Awards and highlights
- Built Ford Tough Offensive Line of the Year (2018); Second-team All-Big Ten (2015);

Career NFL statistics
- Games played: 75
- Games started: 49
- Stats at Pro Football Reference

= Austin Blythe =

American football player (born 1992)

Austin Blythe (born June 16, 1992) is an American former professional football player who was a center for seven seasons in the National Football League (NFL). He played college football for the Iowa Hawkeyes, and was selected by the Indianapolis Colts in the seventh round of the 2016 NFL draft. He also played for the Los Angeles Rams, Kansas City Chiefs, and Seattle Seahawks.

==College career==
Blythe was a four-year starter at the University of Iowa, appearing in 52 games. As a senior, he aided the Hawkeyes to a 12–0 start, earning a spot in the Big Ten Championship and the 2016 Rose Bowl. He was a finalist for the Rimington Award, which is given annually to the nation's top center, in his senior season.

==Professional career==

Pre-draft measurables
| Height | Weight | Arm length | Hand span | 40-yard dash | 10-yard split | 20-yard split | 20-yard shuttle | Three-cone drill | Vertical jump | Broad jump | Bench press |
| 6 ft 2+1⁄8 in (1.88 m) | 291 lb (132 kg) | 30+1⁄4 in (0.77 m) | 9+3⁄8 in (0.24 m) | 5.36 s | 1.80 s | 3.04 s | 4.53 s | 7.52 s | 27.5 in (0.70 m) | 8 ft 3 in (2.51 m) | 29 reps |
Bold denotes combine top performer All values from NFL Combine

===Indianapolis Colts===
Blythe was drafted in the seventh round (248th overall) of the 2016 NFL draft by the Indianapolis Colts. He signed his rookie contract with the Colts on May 5, 2016. As a rookie in 2016, he served as a backup center behind fellow rookie Ryan Kelly. In the 2016 season, Blythe played in eight games with one start.

On May 15, 2017, Blythe was waived by the Colts.

===Los Angeles Rams===
On May 16, 2017, Blythe was claimed off waivers by the Los Angeles Rams.

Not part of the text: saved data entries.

Lemma set_erase_spec e (l : list Entry) :
  NoDup l → e ∈ l → set_erase e l = (1, filter (λ x, x ≠ e) l).
Proof.
  intros Hn He. unfold set_erase. f_equal. apply filter_ne_perm in He as Hp; [|done].
  apply Permutation_length in Hp. unfold zlen. cbn [length] in Hp. lia.
Qed.

(** Taking the entry of one object out of a queue. *)
Lemma tq_without q e l h can :
  tq_inv q → timers_ q ≡ₚ e :: l → StronglySorted entry_lt l →
  (∀ x, x ∈ l → h !! x.2 = heap q !! x.2) →
  tq_inv (mk l (activeTimers_ q ∖ {[key (heap q) e]}) (callingExpiredTimers_ q) can h (timerfd_ q)).
Proof.
  intros Hq Hp Hs Hh. pose proof (tq_nodup q Hq) as Hn. rewrite Hp in Hn. cbn in Hn.
  apply NoDup_cons in Hn as [He Hn]. split; cbn [timers_ activeTimers_ heap]; [done|done| | |].
  - intros x Hx. rewrite (Hh x Hx). apply Hq. rewrite Hp. set_solver.
  - rewrite (tq_active q Hq), Hp, (key_ext (heap q) h) by done. rewrite fmap_cons. cbn [list_to_set].
    apply set_eq. intros k. rewrite elem_of_difference, elem_of_union, elem_of_singleton.
    split; [naive_solver|]. intros Hk. split; [auto|]. intros ->. apply He.
    apply elem_of_list_to_set, list_elem_of_fmap_1 in Hk as (x & Hx & Hin).
    apply (f_equal fst) in Hx. cbn in Hx. rewrite Hx. by apply entry_in_addr.
  - intros x Hx. apply Hq. rewrite Hp. set_solver.
Qed.

Lemma cancelInLoop_spec q a n :
  tq_inv q →
  ∃ q', cancelInLoop (a, n) q = Ok q' ∧ tq_inv q' ∧ (armed q → armed q') ∧
    callingExpiredTimers_ q' = callingExpiredTimers_ q ∧
    (if decide ((a, n) ∈ activeTimers_ q)
     then (a ∉ (timers_ q').*2) ∧ heap q' = delete a (heap q) ∧ cancelingTimers_ q' = cancelingTimers_ q ∧
          a ∈ (timers_ q).*2 ∧ timers_ q' ⊆ timers_ q
     else timers_ q' = timers_ q ∧ heap q' = heap q ∧
          cancelingTimers_ q' = (if callingExpiredTimers_ q then {[(a, n)]} ∪ cancelingTimers_ q
                                 else cancelingTimers_ q)).
Proof.
  intros Hq. unfold cancelInLoop. rewrite (cassert_true _ (tq_sizes q Hq)). cbn [mbind res_bind fst].
  destruct (decide ((a, n) ∈ activeTimers_ q)) as [Hin|Hin];
    [rewrite (bool_decide_true _ Hin)|rewrite (bool_decide_false _ Hin)].
  - destruct (active_entry q a n Hq Hin) as (tm & Htm & Hseq & He).
    unfold deref. rewrite Htm. cbn [mbind res_bind mret res_ret].
    rewrite set_erase_spec by (done || apply sorted_nodup, Hq). cbn [cassert Z.eqb Pos.eqb mbind res_bind mret res_ret].
    set (e := (Timer.expiration_ tm, a)) in *. set (l := filter _ _).
    assert (timers_ q ≡ₚ e :: l) as Hp by (apply filter_ne_perm; [apply sorted_nodup, Hq|done]).
    pose proof (tq_nodup q Hq) as Hn. rewrite Hp in Hn. cbn in Hn. apply NoDup_cons in Hn as [Hna Hn].
    assert (key (heap q) e = (a, n)) as Hkey by (unfold key, seq_of; cbn; by rewrite Htm, Hseq).
    assert (∀ x, x ∈ l → delete a (heap q) !! x.2 = heap q !! x.2) as Hh.
    { intros x Hx. apply lookup_delete_ne. intros Heq. apply Hna. rewrite Heq. by apply entry_in_addr. }
    pose proof (tq_without q e l (delete a (heap q)) (cancelingTimers_ q) Hq Hp
      (sorted_filter _ _ (tq_sorted q Hq)) Hh) as Hq'.
    rewrite Hkey in Hq'. rewrite (cassert_true _ (tq_sizes _ Hq')). cbn [mbind res_bind].
    eexists. split; [done|]. split_and!; [done| |done|done|done|done| |].
    + intros Harm x k Hx. cbn in Hx. destruct (timers_ q) as [|y k'] eqn:Ht; [done|].
      destruct (Harm y k' Ht) as (w & c & Hw & Hle). exists w, c. split; [done|].
      pose proof (head_least q y k' x Hq Ht) as Hle'. rewrite Ht, Hp, Hx in Hle'.
      specialize (Hle' ltac:(set_solver)). lia.
    + by apply (entry_in_addr e).
    + cbn. rewrite Hp. set_solver.
  - destruct (callingExpiredTimers_ q) eqn:Hcall; cbn [mbind res_bind mret res_ret].
    + set (q' := mk _ _ _ _ _ _). assert (tq_inv q') as Hq' by (destruct Hq; by split).
      rewrite (cassert_true _ (tq_sizes q' Hq')). exists q'. by split_and!.
    + rewrite (cassert_true _ (tq_sizes q Hq)). exists q. by split_and!.
Qed.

He played in all 16 games in 2017 and earned his first start of the season in Week 17 at left guard.

Blythe entered the 2018 season as the starting right guard after incumbent starter Jamon Brown was suspended the first two games of the year. Upon Brown's return, Blythe maintained his starting role.

On March 26, 2020, Blythe re-signed with the Rams.

===Kansas City Chiefs===
Blythe signed with the Kansas City Chiefs on April 5, 2021.

===Seattle Seahawks===
Blythe signed with the Seattle Seahawks on March 21, 2022.

Blythe played and started 17 games in his one season with the Seahawks. He also started in the wild card round for the Seahawks.

On February 28, 2023, Blythe announced his retirement from the NFL after seven seasons.

==Personal life==
Blythe is a graduate of Williamsburg (Iowa) High School, where he was a two-time all-state football player at center and a three-time state champion in wrestling. He married Kiley Ritchie, daughter of his high school football coach, in 2015. The two had known each other since elementary school, but did not begin dating until college. In June 2016, he and his wife had a son. In January 2020, he and his wife had their second child, a daughter. In October 2022, the couple welcomed their third child, a daughter, into the world.